I’d been intrigued by the ideas of pain and submission for a long time. I just didn’t expect someone like Maddox to see it in me. Or be the one to touch me. He was a demon; it made sense for him to get off on inflicting pain. But I’m normal. Vanilla.
Could I really keep calling myself that after last night?
Probably not. But I refused to believe this was in my control. I didn’t want this. I was forced into it. Even if I didn’t need the money, Maddox would’ve found another way to keep me. Break me.
I wasn’t going to break through. He could use my body against me, make me come, come on my skin. Tease out my fears and desires. And I still won’t break for him.
I couldn’t. All I had was me. There was no one to pick up the pieces if I shattered.
My heart rate kicked up as a knock sounded on my door, but it relaxed again when I remembered Tessa was stopping by. I pulled open the door, and she breezed in, bringing with her the scents of lilacs. She kicked off her shoes and flopped onto my bed.
I opened my nightstand drawer to quickly shove the envelope in before lying down next to her. I didn’t want to answer any questions about where the money had come from. I couldn’t even answer my own questions about why I’d done it.
“Can we just spend our whole day off like this?” Tessa said.
I stared up at the cracks in my dingy white ceiling. Sometimes when I couldn’t sleep at night, when the neighbors were screaming at each other, or my mind wouldn’t quiet, I tried to find patterns in the imperfections. Today there weren’t any patterns to be found. It was interconnected lines or chaos, just like my mind.
“We might want to eat at some point and use the bathroom.” I said.
Tessa let out a long sigh next to me. “I guess.”
We fell into silence again, lost in our thoughts. This was the kind of friendship we had. We could talk about everything or nothing. We could fill the space around us with empty words, or we could sit in each other’s company, not needing anything but the comfort of her soul quietly next to mine.

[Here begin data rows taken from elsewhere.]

(** C7: two calls whose inputs agree on the profile's soil type, the
    profile's irrigation method and the observation's rainfall (each possibly
    absent) return the same schedule, whatever the soil tests and the other
    fields; and soil type "clay" gives frequency 4, amount 25 and the clay
    note. *)
Theorem irrigation_schedule_depends_on_three_fields
    (profile1 profile2 : option Farmerprofile) (soil1 soil2 : option Soiltest)
    (obs1 obs2 : option Farmobservation) :
  soil_type_of profile1 = soil_type_of profile2 ->
  irrigation_method_of profile1 = irrigation_method_of profile2 ->
  rainfall_of obs1 = rainfall_of obs2 ->
  irrigation_schedule profile1 soil1 obs1 =
    irrigation_schedule profile2 soil2 obs2 /\
  (soil_type_of profile1 = Some "clay"%string ->
   frequency_days (irrigation_schedule profile1 soil1 obs1) = 4 /\
   amount_mm (irrigation_schedule profile1 soil1 obs1) = 25 /\
   hd_error (schedule_notes (irrigation_schedule profile1 soil1 obs1)) =
     Some clay_note).
Proof.
  intros Hst Hmethod Hrain. split.
  - rewrite !irrigation_schedule_specified.
    now rewrite Hst, Hmethod, Hrain.
  - intros Hclay. rewrite irrigation_schedule_specified, Hclay.
    repeat split; reflexivity.
Qed.

Lemma irrigation_schedule_depends_on_three_fields_witness :
  let profile1 := Some (profile_with (Some "clay") (Some "drip") None None) in
  let profile2 :=
    Some (profile_with (Some "clay") (Some "drip") (Some "forest edge")
            (Some ["rice"])) in
  let soil2 := Some (soil_with (Some 9.0%float) (Some 3.0%float)) in
  let obs1 :=
    Some (observation_with None None None (Some 20.0%float) None) in
  let obs2 :=
    Some (observation_with (Some "rice") (Some 40.0%float)
            (Some 90.0%float) (Some 20.0%float) (Some 35.0%float)) in
  irrigation_schedule profile1 None obs1 =
    irrigation_schedule profile2 soil2 obs2 /\
  frequency_days (irrigation_schedule profile1 None obs1) = 4 /\
  amount_mm (irrigation_schedule profile1 None obs1) = 25 /\
  hd_error (schedule_notes (irrigation_schedule profile1 None obs1)) =
    Some clay_note.
Proof.
  cbv zeta.
  destruct (irrigation_schedule_depends_on_three_fields
              (Some (profile_with (Some "clay") (Some "drip") None None))
              (Some (profile_with (Some "clay") (Some "drip")
                       (Some "forest edge") (Some ["rice"])))
              None
              (Some (soil_with (Some 9.0%float) (Some 3.0%float)))
              (Some (observation_with None None None (Some 20.0%float) None))
              (Some (observation_with (Some "rice") (Some 40.0%float)
                       (Some 90.0%float) (Some 20.0%float)
                       (Some 35.0%float)))
              eq_refl eq_refl eq_refl) as [Hsame Hclay].
  split; [exact Hsame | exact (Hclay eq_refl)].
Defined.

From the outside, it might not seem like we shared any similarities. Tessa was raised by a rich aunt who provided for her but didn’t love her. My mother loved me endlessly but couldn’t provide for me. She was strong and confident, where I was quiet and shy. But we both knew the burn of grief. How it lived in you. Never truly went away.

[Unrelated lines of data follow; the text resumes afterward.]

(* ================================================================== *)
(** * Properties of digit strings and of [BigInt] *)
(* ================================================================== *)

(** Decide every comparison on code units that occurs in the goal. *)
Ltac code_cases :=
  unfold isHexDigit, isWhiteSpace, digitValue, Spec.decimalDigit, between in *;
  repeat match goal with
    | |- context [(?a <=? ?b)%N] => destruct (N.leb_spec a b)
    | |- context [(?a =? ?b)%N] => destruct (N.eqb_spec a b)
    | H : context [(?a <=? ?b)%N] |- _ => destruct (N.leb_spec a b)
    | H : context [(?a =? ?b)%N] |- _ => destruct (N.eqb_spec a b)
    end;
  simpl in *; simplify_eq; try done; try lia.

Section DigitFacts.

Lemma digitValue_range c d : digitValue c = Some d → 0 ≤ d < 16.
Proof. intros H. code_cases. Qed.

Lemma digitValue_isHexDigit c d : digitValue c = Some d → isHexDigit c = true.
Proof. intros H. code_cases. Qed.

Lemma digitValue_not_space c d : digitValue c = Some d → isWhiteSpace c = false.
Proof. intros H. code_cases. Qed.

Lemma isHexDigit_digitValue c : isHexDigit c = true → ∃ d, digitValue c = Some d ∧ 0 ≤ d < 16.
Proof. intros H. code_cases; eexists; split; try done; lia. Qed.

Lemma digitsFrom_allHexDigits radix acc s v :
  digitsFrom radix acc s = Some v → allHexDigits s = true.
Proof.
  revert acc. induction s as [|c s IH]; simpl; [done|]. intros acc.
  destruct (digitValue c) as [d|] eqn:Hd; [|done].
  destruct (d <? radix); [|done]. intros H.
  rewrite (digitValue_isHexDigit _ _ Hd). simpl. eauto.
Qed.

Lemma digitsFrom_noWhiteSpace radix acc s v :
  digitsFrom radix acc s = Some v → noWhiteSpace s = true.
Proof.
  revert acc. induction s as [|c s IH]; simpl; [done|]. intros acc.
  destruct (digitValue c) as [d|] eqn:Hd; [|done].
  destruct (d <? radix); [|done]. intros H.
  rewrite (digitValue_not_space _ _ Hd). simpl. eauto.
Qed.

Lemma allHexDigits_digitsFrom acc s :
  allHexDigits s = true → ∃ v, digitsFrom 16 acc s = Some v.
Proof.
  revert acc. induction s as [|c s IH]; simpl; [eauto|]. intros acc.
  intros [Hc Hs]%andb_true_iff.
  destruct (isHexDigit_digitValue c Hc) as (d & -> & Hd).
  destruct (Z.ltb_spec d 16); [|lia]. eauto.
Qed.

(** A run of [n] digits appended to [acc] lands in
    [acc * radix^n, (acc + 1) * radix^n). *)
Lemma digitsFrom_bounds radix acc s v :
  0 < radix → 0 ≤ acc → digitsFrom radix acc s = Some v →
  acc * radix ^ Z.of_nat (String.length s) ≤ v
  ∧ v < (acc + 1) * radix ^ Z.of_nat (String.length s).
Proof.
  intros Hr. revert acc. induction s as [|c s IH]; intros acc Hacc; simpl String.length.
  - simpl. intros [= <-]. lia.
  - simpl digitsFrom. destruct (digitValue c) as [d|] eqn:Hd; [|done].
    pose proof (digitValue_range _ _ Hd) as Hrange.
    destruct (Z.ltb_spec d radix) as [Hlt|]; [|done]. intros H.
    apply IH in H; [|nia].
    rewrite Nat2Z.inj_succ, Z.pow_succ_r by lia.
    assert (0 < radix ^ Z.of_nat (String.length s)) by (apply Z.pow_pos_nonneg; lia).
    split; nia.
Qed.

Lemma digits_nonneg radix s v : 0 < radix → digits radix s = Some v → 0 ≤ v.
Proof.
  intros Hr H. destruct s; [done|]. apply digitsFrom_bounds in H; [|done|done]. lia.
Qed.

Lemma decimalFrom_digitsFrom acc s v :
  Spec.decimalFrom acc s = Some v → digitsFrom 10 acc s = Some v.
Proof.
  revert acc. induction s as [|c s IH]; simpl; [done|]. intros acc.
  destruct (Spec.decimalDigit c) as [d|] eqn:Hd; [|done].
  assert (digitValue c = Some d ∧ d < 10) as [-> Hlt]
    by (clear IH; code_cases; split; first [done | lia | f_equal; lia]).
  destruct (Z.ltb_spec d 10); [|lia].
  rewrite (Z.mul_comm acc 10). apply IH.
Qed.

Lemma decimalDigit_digitValue c :
  Spec.decimalDigit c
  = match digitValue c with
    | Some d => if d <? 10 then Some d else None
    | None => None
    end.
Proof. by destruct c as [[] [] [] [] [] [] [] []]. Qed.

Lemma decimalFrom_eq_digitsFrom acc s : Spec.decimalFrom acc s = digitsFrom 10 acc s.
Proof.
  revert acc. induction s as [|c s IH]; [done|]. intros acc.
  simpl. rewrite decimalDigit_digitValue.
  destruct (digitValue c) as [d|]; [|done].
  destruct (d <? 10); [|done]. by rewrite (Z.mul_comm 10 acc).
Qed.

Lemma decimalFrom_first_digit acc c s v :
  Spec.decimalFrom acc (String c s) = Some v → between 48 57 c = true.
Proof. simpl. unfold Spec.decimalDigit. by destruct (between 48 57 c). Qed.

End DigitFacts.

Section BigIntFacts.

Lemma StringToBigInt_trimmed c s :
  trim (String c s) = String c s →
  StringToBigInt (String c s) = StrIntegerLiteral (String c s).
Proof. intros H. unfold StringToBigInt. by rewrite H. Qed.

Lemma hexLiteral_isHex t v :
  Spec.hexLiteral t = Some v → isHex t = true ∧ StrIntegerLiteral t = Some v.
Proof.
  destruct t as [|c0 [|c1 ds]]; simpl; try done.
  destruct (Ascii.eqb_spec c0 "0"), (Ascii.eqb_spec c1 "x"); subst; simpl; try done.
  intros H. split; [|done].
  destruct ds; [done|]. by eapply digitsFrom_allHexDigits.
Qed.

Lemma isHex_no_hexLiteral t :
  isHex t = true → Spec.hexLiteral t = None → t = "0x".
Proof.
  destruct t as [|c0 [|c1 ds]]; simpl; try done.
  destruct (Ascii.eqb_spec c0 "0"), (Ascii.eqb_spec c1 "x"); subst; simpl; try done.
  intros Hds. destruct ds as [|c ds]; [done|].
  destruct (allHexDigits_digitsFrom 0 _ Hds) as [v Hv].
  unfold digits. by rewrite Hv.
Qed.

Lemma radixOfPrefix_digit c : between 48 57 c = true → radixOfPrefix c = None.
Proof.
  intros H. unfold radixOfPrefix.
  repeat match goal with
    | |- context [Ascii.eqb c ?k] => destruct (Ascii.eqb_spec c k); [by subst|]
    end.
  done.
Qed.

(** A signed decimal integer of the specification is read by the
    StrIntegerLiteral grammar with the same value and holds no white
    space. *)
Lemma decimalInteger_StrIntegerLiteral s v :
  Spec.decimalInteger s = Some v →
  StrIntegerLiteral s = Some v ∧ noWhiteSpace s = true.
Proof.
  destruct s as [|c ds]; [done|]. unfold Spec.decimalInteger.
  destruct (Ascii.eqb_spec c "-") as [->|Hm].
  { destruct ds as [|d ds]; [done|].
    destruct (Spec.decimalFrom 0 (String d ds)) as [w|] eqn:E; [|done].
    apply decimalFrom_digitsFrom in E. intros [= <-].
    split.
    - unfold StrIntegerLiteral, SignedInteger, digits. simpl nonDecimalPrefix.
      simpl Ascii.eqb. cbv iota. by rewrite E.
    - change (noWhiteSpace (String d ds) = true).
      by eapply digitsFrom_noWhiteSpace. }
  destruct (Ascii.eqb_spec c "+") as [->|Hp].
  { destruct ds as [|d ds]; [done|]. intros E.
    apply decimalFrom_digitsFrom in E.
    split.
    - unfold StrIntegerLiteral, SignedInteger, digits. simpl nonDecimalPrefix.
      simpl Ascii.eqb. cbv iota. by rewrite E.
    - change (noWhiteSpace (String d ds) = true).
      by eapply digitsFrom_noWhiteSpace. }
  intros E. pose proof (decimalFrom_digitsFrom _ _ _ E) as E'.
  split; [|by eapply digitsFrom_noWhiteSpace].
  assert (nonDecimalPrefix (String c ds) = None) as Hnp.
  { destruct ds as [|c1 ds]; [done|]. simpl.
    destruct (Ascii.eqb c "0"); [|done].
    simpl in E. destruct (Spec.decimalDigit c); [|done].
    apply decimalFrom_first_digit in E. by rewrite (radixOfPrefix_digit _ E). }
  unfold StrIntegerLiteral. rewrite Hnp. unfold SignedInteger.
  destruct (Ascii.eqb_spec c "+"); [done|].
  destruct (Ascii.eqb_spec c "-"); [done|]. done.
Qed.

Lemma decimalInteger_BigInt s v :
  Spec.decimalInteger s = Some v → BigInt s = Normal v.
Proof.
  intros H. destruct (decimalInteger_StrIntegerLiteral _ _ H) as [Hl Hws].
  unfold BigInt. destruct s as [|c s]; [done|].
  rewrite StringToBigInt_trimmed by (by apply trim_noWhiteSpace). by rewrite Hl.
Qed.

(** The grammar of [BigInt] is the amended rule's integer literal. *)
Lemma decimalInteger_SignedInteger s : Spec.decimalInteger s = SignedInteger s.
Proof.
  destruct s as [|c ds]; [done|]. unfold Spec.decimalInteger, SignedInteger, digits.
  destruct (Ascii.eqb_spec c "-") as [->|Hm].
  { simpl Ascii.eqb. cbv iota.
    destruct ds; [done|]. by rewrite decimalFrom_eq_digitsFrom. }
  destruct (Ascii.eqb_spec c "+") as [->|Hp].
  { destruct ds; [done|]. by rewrite decimalFrom_eq_digitsFrom. }
  by rewrite decimalFrom_eq_digitsFrom.
Qed.

Lemma prefix2 a b s :
  String.prefix (String a (String b "")) s
  = match s with
    | String c0 (String c1 _) => Ascii.eqb c0 a && Ascii.eqb c1 b
    | _ => false
    end.
Proof.
  destruct s as [|c0 [|c1 ds]]; cbn [String.prefix].
  - done.
  - by destruct (ascii_dec a c0).
  - destruct (ascii_dec a c0) as [->|Hn].
    + rewrite Ascii.eqb_refl.
      destruct (ascii_dec b c1) as [->|Hn]; [rewrite Ascii.eqb_refl; by destruct ds|].
      apply not_eq_sym, Ascii.eqb_neq in Hn. by rewrite Hn.
    + apply not_eq_sym, Ascii.eqb_neq in Hn. by rewrite Hn.
Qed.

Lemma prefixedLiteral_nonDecimalPrefix t :
  Spec.prefixedLiteral t = (λ p, digits p.1 p.2) <$> nonDecimalPrefix t.
Proof.
  unfold Spec.prefixedLiteral. rewrite !prefix2.
  destruct t as [|c0 [|c1 ds]]; [done|done|].
  unfold nonDecimalPrefix, radixOfPrefix, Spec.afterPrefix.
  destruct (Ascii.eqb c0 "0"); [|done]. cbn [andb].
  destruct (Ascii.eqb c1 "x"); [done|].
  destruct (Ascii.eqb c1 "X"); [done|].
  destruct (Ascii.eqb c1 "o"); [done|].
  destruct (Ascii.eqb c1 "O"); [done|].
  destruct (Ascii.eqb c1 "b"); [done|].
  by destruct (Ascii.eqb c1 "B").
Qed.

We were both survivors. But I’d survived by making myself invisible. By burying my problems and dealing with them on my own. Tessa shoved her problems in your face and then kicked them in the nuts. She tore through life like it owed her for what she’d suffered. That’s why she was a dancer, and I was a waitress. She wanted to be on display. The attention fueled her. I wanted to hide. Fade into the background.
But in the end, it didn’t matter because we found ourselves in the same place. Alone.
“How’s it going with that guy?” I asked.
Tessa let out a humorless chuckle. “You make it sound like I’m dating him.”
She had an agreement to spend time alone with an older guy who came into the club. He paid her for her company. I had never cared about it before, but now I was curious.
“Do you ever feel…used?” I tugged on the ties of my robe, suddenly nervous. I didn’t want her to suspect why I was asking.